* **EXERCISE DETAILS**: Pick out the lines below with "Context" and list them.

* **INPUT DATA**:

(* ===== verification/AutoMarkup.v ===== *)
(** * AutoMarkup: the Sphinx extension [src/docs/sphinx/automarkup.py]

    Turns the mentions of functions, C types, documents and commits in the
    paragraphs of a document into cross references.  The document tree is that
    of docutils: a node is what the extension reads of it.  What docutils and
    Sphinx decide is a parameter: [node_true] is the truth value of a node and
    [resolve] is [resolve_xref] of a domain, [None] standing for no result and
    for [NoUri].  docutils paragraphs hold text and inline elements only, so
    the traversal does not look for a paragraph inside of one. *)

From S2P Require Import Prelude PyStr PyRe PyReSyntax PyReTheory.

(** ** Nodes *)

Record node_class := NodeClass { is_paragraph : bool; is_literal : bool; is_referential : bool }.
Inductive node :=
| Text (s : string)
| Element (cls : node_class) (classes : list string) (refuri : option string) (children : list node).

Definition literal (classes : list string) (child : node) : node :=
  Element (NodeClass false true false) classes None [child].
Definition reference (uri : string) (child : node) : node :=
  Element (NodeClass false false true) [] (Some uri) [child].
(** [node['classes'].append(name)] *)
Definition add_class (name : string) (n : node) : node :=
  match n with
  | Text s => Text s
  | Element cls classes uri children => Element cls (classes ++ [name]) uri children
  end.

(** ** Regular expressions *)

Inductive regex_id := RE_doc | RE_function | RE_struct | RE_union | RE_enum | RE_typedef | RE_git.
#[global] Instance regex_id_eq_dec : EqDecision regex_id.
Proof. solve_decision. Defined.

Definition re_doc : pattern :=
  compiled no_flags "(\bDocumentation/)?((\.\./)*[\w\-/]+)\.(rst|txt)".
Definition re_function : pattern := compiled re_A "\b(([a-zA-Z_]\w+)\(\))".
Definition re_struct : pattern := compiled re_A "\b(struct)\s+([a-zA-Z_]\w+)".
Definition re_union : pattern := compiled re_A "\b(union)\s+([a-zA-Z_]\w+)".
Definition re_enum : pattern := compiled re_A "\b(enum)\s+([a-zA-Z_]\w+)".
Definition re_typedef : pattern := compiled re_A "\b(typedef)\s+([a-zA-Z_]\w+)".
Definition re_git : pattern :=
  compiled (flags_or re_I re_S)
    ("commit\s+(?P<rev>[0-9a-f]{12,40})(?:\s+\(" +:+ quote +:+ ".*?" +:+ quote +:+ "\))?").
Definition re_namespace : pattern := compiled no_flags "^\s*..\s*c:namespace::\s*(\S+)\s*$".

Definition regex (r : regex_id) : pattern :=
  match r with
  | RE_doc => re_doc | RE_function => re_function | RE_struct => re_struct | RE_union => re_union
  | RE_enum => re_enum | RE_typedef => re_typedef | RE_git => re_git
  end.
(** The keys of [markup_func], in order. *)
Definition markup_keys : list regex_id :=
  [RE_doc; RE_function; RE_struct; RE_union; RE_enum; RE_typedef; RE_git].

Definition Skipnames : list string := ["for"; "if"; "register"; "sizeof"; "struct"; "unsigned"].
Definition Skipidentifiers : list string := ["that"; "which"; "where"; "whose"].
Definition Skipfuncs : list string :=
  ["open"; "close"; "read"; "write"; "fcntl"; "mmap"; "select"; "poll"; "fork"; "execve"; "clone";
   "ioctl"; "socket"].

(** The module-level [c_namespace] and [failed_lookups]. *)
Record markup_state := MkMarkup { c_namespace : string; failed_lookups : list string }.

Definition note_failure (target : string) : ST markup_state unit :=
  modify (λ s, MkMarkup (c_namespace s) (set_add (failed_lookups s) target)).
Definition failure_seen (target : string) : ST markup_state bool :=
  gets (λ s, smem target (failed_lookups s)).

(** ** References *)

(** All the matches, sorted by where they start; [sorted] is stable. *)
Definition all_matches (t : string) : list (regex_id * rmatch) :=
  flat_map (λ r, map (pair r) (re_finditer (regex r) t)) markup_keys.
Definition starts_before (a b : regex_id * rmatch) : bool := r_start (snd a) <=? r_start (snd b).
Definition sorted_matches (t : string) : list (regex_id * rmatch) :=
  isort starts_before (all_matches t).

Section Markup.
Context (node_true : node → bool).
Context (resolve : string → string → string → string → option node → option node).

(** [add_and_resolve_xref(app, docname, domain, reftype, target, contnode)] *)
Definition add_and_resolve_xref (docname domain reftype target : string) (contnode : option node)
    : option node :=
  let xref := resolve docname domain reftype target contnode in
  if match xref with Some x => node_true x | None => false end then xref
  else match contnode with
       | Some c => if node_true c then Some (add_class "broken_xref" c) else Some c
       | None => None
       end.

(** [if c_namespace: possible_targets.insert(0, ...)] *)
Definition possible_targets (base_target : string) : ST markup_state (list string) :=
  ns ← gets c_namespace;
  mret (if (ns =? "")%string then [base_target] else [ns +:+ "." +:+ base_target; base_target]).

(** The loop of [markup_func_ref_sphinx3] over the possible targets. *)
Fixpoint try_functions (docname text : string) (targets : list string) : ST markup_state node :=
  match targets with
  | [] => mret (Text text)
  | target :: rest =>
      seen ← failure_seen target;
      if negb (smem target Skipfuncs) && negb seen then
        let lit_text := literal ["xref"; "c"; "c-func"] (Text text) in
        match add_and_resolve_xref docname "c" "function" target (Some lit_text) with
        | Some x =>
            if node_true x then mret x
            else note_failure target ;; try_functions docname text rest
        | None => note_failure target ;; try_functions docname text rest
        end
      else try_functions docname text rest
  end.
Definition markup_func_ref_sphinx3 (docname : string) (m : rmatch) : ST markup_state node :=
  let base_target := group_or m 2 in
  targets ← possible_targets base_target;
  if negb (smem base_target Skipnames) then try_functions docname (group_or m 0) targets
  else mret (Text (group_or m 0)).

Definition class_str (r : regex_id) : string :=
  match r with
  | RE_struct => "c-struct" | RE_union => "c-union" | RE_enum => "c-enum" | _ => "c-type" end.
Definition reftype_str (r : regex_id) : string :=
  match r with
  | RE_struct => "struct" | RE_union => "union" | RE_enum => "enum" | _ => "type" end.

(** The loop of [markup_c_ref]. *)
Fixpoint try_types (r : regex_id) (docname text : string) (targets : list string) : node :=
  match targets with
  | [] => Text text
  | target :: rest =>
      if negb (bool_decide (r = RE_function) && smem target Skipfuncs) then
        let lit_text := literal ["xref"; "c"; class_str r] (Text text) in
        match add_and_resolve_xref docname "c" (reftype_str r) target (Some lit_text) with
        | Some x => if node_true x then x else try_types r docname text rest
        | None => try_types r docname text rest
        end
      else try_types r docname text rest
  end.
Definition markup_c_ref (r : regex_id) (docname : string) (m : rmatch) : ST markup_state node :=
  let base_target := group_or m 2 in
  let target_text := Text (group_or m 0) in
  targets ← possible_targets base_target;
  if smem base_target Skipidentifiers then mret target_text
  else if negb (smem base_target Skipnames) then mret (try_types r docname (group_or m 0) targets)
  else mret target_text.

Definition markup_doc_ref (docname : string) (m : rmatch) : ST markup_state node :=
  let absolute := group_or m 1 in
  let target := group_or m 2 in
  let target := if negb (absolute =? "")%string then "/" +:+ target else target in
  mret (match add_and_resolve_xref docname "std" "doc" target None with
        | Some x => if node_true x then x else Text (group_or m 0)
        | None => Text (group_or m 0)
        end).

(** [m.group('rev')] is the first group. *)
Definition markup_git (docname : string) (m : rmatch) : ST markup_state node :=
  let text := group_or m 0 in
  let rev := group_or m 1 in
  mret (reference ("https://git.kernel.org/torvalds/c/" +:+ rev) (Text text)).

(** [markup_func[m.re]] *)
Definition markup_func (r : regex_id) : string → rmatch → ST markup_state node :=
  match r with
  | RE_doc => markup_doc_ref
  | RE_function => markup_func_ref_sphinx3
  | RE_struct | RE_union | RE_enum | RE_typedef => markup_c_ref r
  | RE_git => markup_git
  end.

(** The loop over the matches; [done] is where the last one ended. *)
Fixpoint markup_loop (docname t : string) (ms : list (regex_id * rmatch)) (done : nat)
    : ST markup_state (list node) :=
  match ms with
  | [] => mret (if done <? String.length t then [Text (str_drop done t)] else [])
  | (r, m) :: ms' =>
      let gap :=
        if done <? r_start m then [Text (str_slice done (r_start m) t)] else [] in
      n ← markup_func r docname m;
      rest ← markup_loop docname t ms' (r_end m);
      mret (gap ++ n :: rest)
  end.
(** [markup_refs(docname, app, node)] for a text node. *)
Definition markup_refs (docname t : string) : ST markup_state (list node) :=
  markup_loop docname t (sorted_matches t) 0.

(** ** Documents *)

(** [text_but_not_a_reference(node)]: [ancestors] are the classes of the
    parent, its parent and so on. *)
Definition text_but_not_a_reference (n : node) (ancestors : list node_class) : bool :=
  match n with
  | Text _ =>
      match ancestors with
      | parent :: _ => negb (is_literal parent) && negb (existsb is_referential ancestors)
      | [] => true
      end
  | Element _ _ _ _ => false
  end.

(** The nodes below a paragraph, each text that qualifies replaced. *)
Fixpoint markup_texts (docname : string) (ancestors : list node_class) (n : node)
    : ST markup_state (list node) :=
  match n with
  | Text t => if text_but_not_a_reference n ancestors then markup_refs docname t else mret [n]
  | Element cls classes uri children =>
      children ← (fix go (l : list node) : ST markup_state (list node) :=
        match l with
        | [] => mret []
        | c :: l' => a ← markup_texts docname (cls :: ancestors) c; b ← go l'; mret (a ++ b)
        end) children;
      mret [Element cls classes uri children]
  end.
(** The paragraphs of a tree. *)
Fixpoint markup_paragraphs (docname : string) (ancestors : list node_class) (n : node)
    : ST markup_state (list node) :=
  match n with
  | Text t => mret [n]
  | Element cls classes uri children =>
      if is_paragraph cls then markup_texts docname ancestors n
      else
        children ← (fix go (l : list node) : ST markup_state (list node) :=
          match l with
          | [] => mret []
          | c :: l' => a ← markup_paragraphs docname (cls :: ancestors) c; b ← go l'; mret (a ++ b)
          end) children;
        mret [Element cls classes uri children]
  end.

(** [get_c_namespace(app, docname)]: [source] is the text of the document. *)
Fixpoint first_namespace (lines : list string) : string :=
  match lines with
  | [] => ""
  | l :: lines' =>
      match re_search re_namespace l with
      | Some m => group_or m 1
      | None => first_namespace lines'
      end
  end.
Definition get_c_namespace (source : string) : string := first_namespace (readlines source).

(** [auto_markup(app, doctree, name)] *)
Definition auto_markup (docname source : string) (doctree : node) : ST markup_state (list node) :=
  modify (λ s, MkMarkup (get_c_namespace source) (failed_lookups s)) ;;
  markup_paragraphs docname [] doctree.
End Markup.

* **WRITTEN ANSWER**:
Context (node_true : node → bool).
Context (resolve : string → string → string → string → option node → option node).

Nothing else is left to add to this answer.